Stored items:
*****

(* ===== verification/Admin.v ===== *)
(** * Admin: the records of the administrative channel

    Models [secretctl-protocol/src/admin.rs]: what the desktop interface is
    shown, and the parameters of the administrative calls. The records of the
    browser launch are with the broker state, which keeps the launched browser. *)

From S2P Require Import Prelude.
From S2P Require Import Externals.
From S2P Require Import Domain.
From S2P Require Import Protocol.

(** ** What the interface shows *)

Inductive ReasonSource : Type := AgentProvided.

Record UiFlowStep : Type := { fs_role : string; fs_label : string; fs_optional : bool }.

(** [UiFlowStep::label_for] *)
Definition label_for (role : string) : string :=
  if bool_decide (role = "password") then "Password"
  else if bool_decide (role = "totp") then "TOTP"
  else if bool_decide (role = "username") then "Username"
  else if bool_decide (role = "email") then "Email"
  else role.

Record UiAuthorizationRequest : Type := {
  ua_approval_id : string;
  ua_request_id : string;
  ua_agent_name : string;
  ua_agent_id : string;
  ua_credential_name : string;
  ua_provider : string;
  ua_origin : string;
  ua_action : ActionKind;
  ua_action_label : string;
  ua_flow_steps : list UiFlowStep;
  ua_risk : RiskLevel;
  ua_reason : option string;
  ua_reason_source : ReasonSource;
  ua_context_digest : string;
  ua_expires_at : Instant;
  ua_requires_presence : bool;
  ua_is_first_for_agent : bool;
  ua_grantable : bool
}.

Module UiProtectionState.
Inductive t : Type :=
| Protected | ApprovalRequired | SensitiveOperation | Completed | Blocked
| ProtectionInterrupted | OutcomeUncertain | CompletedEvidenceLost | Disconnected.
#[global] Instance t_eq_dec : EqDecision t.
Proof. solve_decision. Defined.
End UiProtectionState.

Module UiStepState.
Inductive t : Type := Pending | Active | Done | Failed.
End UiStepState.

Record UiOperationStep : Type := { os_label : string; os_state : UiStepState.t }.

Record UiActiveOperation : Type := {
  uo_request_id : string;
  uo_agent_name : string;
  uo_credential_name : string;
  uo_origin : string;
  uo_action_label : string;
  uo_steps : list UiOperationStep;
  uo_confirmed_protections : list string;
  uo_protection_verified : bool
}.

Record UiStatus : Type := {
  us_protection : UiProtectionState.t;
  us_pending_approvals : Z;
  us_active_operation : option UiActiveOperation;
  us_browser_sessions_connected : Z;
  us_agents_enrolled : Z;
  us_agents_active : Z;
  us_active_grants : Z;
  us_providers : list string;
  us_policy_fingerprint : string;
  us_audit_chain_intact : bool
}.

Record UiGrant : Type := {
  ug_grant_id : string;
  ug_agent_name : string;
  ug_credential_name : string;
  ug_origin : string;
  ug_action : ActionKind;
  ug_action_label : string;
  ug_risk_ceiling : RiskLevel;
  ug_require_presence : bool;
  ug_created_at : Instant;
  ug_expires_at : Instant;
  ug_revoked_at : option Instant;
  ug_revoked_reason : option string;
  ug_last_used_at : option Instant;
  ug_use_count : Z;
  ug_active : bool
}.

Record UiAgent : Type := {
  ui_agent_id : string;
  ui_display_name : string;
  ui_role : string;
  ui_state : string;
  ui_created_at : Instant;
  ui_active_grants : Z;
  ui_recent_event_count : Z;
  ui_last_activity_at : option Instant
}.

Record UiCredential : Type := {
  uc_name : string;
  uc_kind : string;
  uc_provider : string;
  uc_allowed_actions : list ActionKind;
  uc_approved_origins : list string;
  uc_used_by : list string;
  uc_last_used_at : option Instant;
  uc_disabled : bool
}.

Record UiBrowserSession : Type := {
  ub_session_id : string;
  ub_profile : string;
  ub_state : string;
  ub_assurance : string;
  ub_last_heartbeat_at : Instant;
  ub_active_tab_count : Z;
  ub_current_origins : list string
}.

Module UiEventOutcome.
Inductive t : Type := Success | Denied | Pending | Interrupted | Info.
#[global] Instance t_eq_dec : EqDecision t.
Proof. solve_decision. Defined.
End UiEventOutcome.

Record UiActivityEvent : Type := {
  ue_sequence : Z;
  ue_event_id : string;
  ue_event_type : string;
  ue_summary : string;
  ue_outcome : UiEventOutcome.t;
  ue_actor_type : string;
  ue_actor_name : option string;
  ue_origin : option string;
  ue_action : option ActionKind;
  ue_risk : option RiskLevel;
  ue_error_code : option string;
  ue_created_at : Instant
}.

Definition action_label (action : ActionKind) : string :=
  match action with
  | AuthenticatePassword => "Sign in"
  | AuthenticateTotp => "Complete TOTP"
  | FormSensitiveFill => "Fill sensitive form"
  | OAuthAuthorize => "Authorize OAuth access"
  end.

(** ** Parameters of the administrative calls *)

Record BrowserCloseParams : Type := { bc_instance_id : BrowserInstanceId }.

Record ApprovalDecideParams : Type := {
  ad_approval_id : ApprovalId;
  ad_decision : string;
  ad_context_digest : list byte;
  ad_presence_verified : bool
}.

Record UiActivityParams : Type := { ap_limit : Z }.
Definition default_activity_limit : Z := 50.

Record GrantListParams : Type := { gl_include_revoked : bool }.

Record GrantCreateParams : Type := {
  gc_approval_id : ApprovalId;
  gc_context_digest : list byte;
  gc_ttl_days : Z;
  gc_presence_verified : bool
}.

Record GrantCreateResult : Type := {
  gc_grant : UiGrant;
  gc_decision : ActionResponseResult
}.

Record GrantRevokeParams : Type := { gv_selector : string; gv_reason : string }.
Definition default_revoke_reason : string := "revoked by user".

Record GrantRevokeResult : Type := { gv_revoked : Z }.

Record AgentDisableParams : Type := { da_agent_id : string }.

Record CapabilityListParams : Type := { cl_params_state : option string }.

Record CapabilityRevokeParams : Type := {
  cv_capability_id : CapabilityId;
  cv_reason : string
}.

Record PolicyReloadParams : Type := { pl_policy_yaml : string; pl_expected_hash : string }.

*****

*Your goal*
Look above for the line containing "cv_capability_id : CapabilityId;". Return it and each line after it exactly, through the last line, and nothing more.

*Result for this exercise*
  cv_capability_id : CapabilityId;
  cv_reason : string
}.

Record PolicyReloadParams : Type := { pl_policy_yaml : string; pl_expected_hash : string }.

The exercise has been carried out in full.